Loneliness is not alienation. In loneliness the Other exists. In alienation, it does not. In loneliness there is longing, in alienation, isolation. In depression or alienation the missing factor is meaning, or a sense of purpose, or contact with the invisible realms of existence. Rilke’s “not belonging” to either heaven or earth is really an affirmation of both. For it seems to me that it is the feeling of separateness that awakens consciousness of the other, that establishes, I believe, the reality of the other. And it is in separateness, in distinctness from one another that love becomes possible. And so, in some sense, loneliness is the soil in which love grows.

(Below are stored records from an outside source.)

(** Without a close request and without the flag the loop goes on. *)
Lemma frame_loop_goes_on (env : environment) (fuel : nat) :
  forall (k0 : nat) (st : locals),
    (forall j, (k0 <= j < k0 + fuel)%nat ->
       window_should_close env j = false) ->
    (forall j, (k0 <= j < k0 + fuel)%nat -> interrupt_flag env j = false) ->
    snd (frame_loop env fuel k0 st) = Halt Running /\
    count is_frame_start (fst (frame_loop env fuel k0 st)) = fuel.
Proof.
  induction fuel as [|fuel IH]; intros k0 st Hopen Hclear.
  - split; reflexivity.
  - rewrite frame_loop_step, (Hopen k0), (Hclear k0) by lia.
    destruct (IH (S k0) (after_frame env k0 st)) as [Hend Hstart].
    + intros j Hj. apply Hopen. lia.
    + intros j Hj. apply Hclear. lia.
    + cbn [fst snd]. split; [exact Hend|].
      change (EvGlfwWindowShouldClose false :: ?a ++ ?b :: ?c)
        with ([EvGlfwWindowShouldClose false] ++ a ++ [b] ++ c).
      rewrite !count_app, Hstart. reflexivity.
Qed.

(** X9.  The frame loop has no other way out than a close request or the
    interrupt flag: a run that starts up and meets neither during its
    first [n] frames has run [n] frames and is still in its loop, whatever
    the dialog, the reads and the window sizes were; it has released
    nothing. *)
Theorem loop_ends_only_on_close_or_interrupt
    (max : nat) (env : environment) (n : nat) (o : options)
    (r : FileReader.file_reader) (d : Display.raster_display) :
  starts_up max env o r d ->
  (forall j, (j < n)%nat -> window_should_close env j = false) ->
  (forall j, (j < n)%nat -> interrupt_flag env j = false) ->
  snd (main max env n) = Running /\
  count is_frame_start (fst (main max env n)) = n /\
  existsb is_release (fst (main max env n)) = false.
Proof.
  intros Hup Hopen Hclear.
  destruct (frame_loop_goes_on env n 0 (first_locals env r d))
    as [Hend Hstart];
    [intros j Hj; apply Hopen; lia | intros j Hj; apply Hclear; lia |].
  rewrite (main_started max env n o r d Hup).
  destruct (frame_loop env n 0 (first_locals env r d)) as [t [st|out]] eqn:Hloop;
    cbn [fst snd] in *; [discriminate Hend|].
  injection Hend as ->. loop_lacks Hloop is_release.
  rewrite count_app, existsb_app, Hstart, Hex. repeat split.
Qed.

Lemma loop_ends_only_on_close_or_interrupt_witness :
  let env := sample_env [opt_file "data.bin"; opt_size "4"] 7 7
               (fun k => Nat.even k) in
  snd (main 256 env 3) = Running /\
  count is_frame_start (fst (main 256 env 3)) = 3%nat /\
  existsb is_release (fst (main 256 env 3)) = false.
Proof.
  apply (loop_ends_only_on_close_or_interrupt 256
           (sample_env [opt_file "data.bin"; opt_size "4"] 7 7
              (fun k => Nat.even k))
           3 {| file_path := "data.bin"; buffer_size := 4 |}
           sample_reader sample_display).
  - unfold starts_up. repeat split; reflexivity.
  - intros j Hj. destruct j as [|[|[|j]]]; [reflexivity.. | lia].
  - intros j Hj. destruct j as [|[|[|j]]]; [reflexivity.. | lia].
Defined.

(** ** The window request *)

Lemma substring_0_length (n : nat) (s : string) :
  (String.length (substring 0 n s) <= n)%nat.
Proof.
  revert s. induction n as [|n IH]; intros [|c s]; simpl; try lia.
  specialize (IH s). lia.
Qed.

Lemma substring_0_all (n : nat) (s : string) :
  (String.length s <= n)%nat -> substring 0 n s = s.
Proof.
  revert s. induction n as [|n IH]; intros [|c s]; simpl; intros Hlen;
    try reflexivity; try lia.
  rewrite IH by lia. reflexivity.
Qed.

(** X10.  Whenever a run asks for a window it asks for [1024] by [768]
    and a title that reads [[glraster] - ] followed by the first [114]
    characters of the scanned file name, so at most [127] characters; a
    file name of up to [114] characters is shown whole. *)
Theorem window_request_is_bounded
    (max : nat) (env : environment) (fuel : nat) (o : options) :
  scan_options max (getopt_results env) initial_options = ([], Continue o) ->
  forall width height title ok,
    In (EvGlfwCreateWindow width height title ok) (fst (main max env fuel)) ->
    width = 1024 /\ height = 768 /\
    title = ("[glraster] - " ++ substring 0 114 (file_path o))%string /\
    (String.length title <= 127)%nat /\
    ((String.length (file_path o) <= 114)%nat ->
     title = ("[glraster] - " ++ file_path o)%string).
Proof.
  intros Hscan width height title ok.
  assert (Htitle :
    1024 = 1024 /\ 768 = 768 /\
    snprintf MAX_TITLE_LEN
      ("[" ++ DEFAULT_WINDOW_PREFIX ++ "] - " ++ file_path o)%string
      = ("[glraster] - " ++ substring 0 114 (file_path o))%string /\
    (String.length
       (snprintf MAX_TITLE_LEN
          ("[" ++ DEFAULT_WINDOW_PREFIX ++ "] - " ++ file_path o)%string)
     <= 127)%nat /\
    ((String.length (file_path o) <= 114)%nat ->
     snprintf MAX_TITLE_LEN
       ("[" ++ DEFAULT_WINDOW_PREFIX ++ "] - " ++ file_path o)%string
       = ("[glraster] - " ++ file_path o)%string)).
  { assert (Heq :
      snprintf MAX_TITLE_LEN
        ("[" ++ DEFAULT_WINDOW_PREFIX ++ "] - " ++ file_path o)%string
        = ("[glraster] - " ++ substring 0 114 (file_path o))%string)
      by reflexivity.
    rewrite Heq. repeat split.
    - pose proof (substring_0_length 114 (file_path o)). simpl. lia.
    - intros Hshort. now rewrite substring_0_all. }
  run_cases env fuel Hscan; intros Hin;
    repeat (destruct Hin as [Hin | Hin];
            [ try discriminate Hin;
              try (injection Hin as <- <- <- _; exact Htitle) |]);
    try contradiction.
  - apply in_app_or in Hin. destruct Hin as [Hin | Hin].
    + apply (frame_loop_call _ _ _ _ _ _ _ Hloop) in Hin. discriminate Hin.
    + repeat (destruct Hin as [Hin | Hin]; [discriminate Hin|]).
      contradiction.
  - apply (frame_loop_call _ _ _ _ _ _ _ Hloop) in Hin. discriminate Hin.
Qed.

Lemma window_request_is_bounded_witness :
  let env := sample_env [opt_file "data.bin"] 2 5 (fun _ => true) in
  In (EvGlfwCreateWindow 1024 768 "[glraster] - data.bin" true)
     (fst (main 256 env 10)) /\
  (1024 = 1024 /\ 768 = 768 /\
   "[glraster] - data.bin"
     = ("[glraster] - " ++ substring 0 114 "data.bin")%string /\
   (String.length "[glraster] - data.bin" <= 127)%nat /\
   ((String.length "data.bin" <= 114)%nat ->
    "[glraster] - data.bin" = ("[glraster] - " ++ "data.bin")%string)).
Proof.
  cbv zeta.
  assert (Hin : In (EvGlfwCreateWindow 1024 768 "[glraster] - data.bin" true)
                   (fst (main 256 (sample_env [opt_file "data.bin"] 2 5
                                     (fun _ => true)) 10)))
    by (do 6 right; left; reflexivity).
  split; [exact Hin|].
  exact (window_request_is_bounded 256
           (sample_env [opt_file "data.bin"] 2 5 (fun _ => true)) 10
           {| file_path := "data.bin"; buffer_size := 512 |}
           eq_refl 1024 768 "[glraster] - data.bin" true Hin).
Defined.

(** ** Signals *)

The great teachers of the value of loneliness are the Sufis. Rumi says, “the grief you cry out from / draws you toward union.” Hafiz, in his poem, My Eyes So Soft, is even more emphatic:
Don’t surrender your loneliness so quickly.
Let it cut more deep.
Let it ferment and season you
As few human
or even divine ingredients can.
Something missing in my heart tonight
Has made my eyes so soft
My voice so tender,
My need of God
Absolutely clear.
One of my other teachers in this is Frank Sinatra, when he sings, “the songs I know, only the lonely know.” Loneliness teaches a secret knowledge – the value of love. The whole torch song tradition speaks to the truth that, sometimes, love is intensified through the experience of separation. It is more present in its absence. All of a sudden we become aware of the depth of our love when it’s object is gone. “Don’t it always seem to go that you don’t know what you’ve got till it’s gone.”
In Rilke’s poem, the awareness of the two worlds we inhabit, heaven and earth, begins with the recognition of our separateness from both. I think he is saying that we don’t really know either until we know both. But knowing both means belonging to neither. Earth without heaven, says Rilke, is “hopelessly dark.” And without the activity, the variety, the transience of time-bound existence, heaven is “unswerving,” changeless, eternal monotony.
Suspended between these two great powers, says Rilke, all we can do is turn to ourselves, our own little lives, “timid and standing high and growing.” And it is there, perhaps, that we might discover we are not separate after all. “One moment your life is a stone in you, and the next, a star.” The two worlds exist in our own hearts. “The Kingdom of Heaven is inside you.”
I think of all the ways I avoid or distract myself from my feelings of loneliness – of longing, of loving, of “my need of God.” – watching TV, surfing the web, shopping for little electronic gadgets, even reading. I need to spend more time at the beach.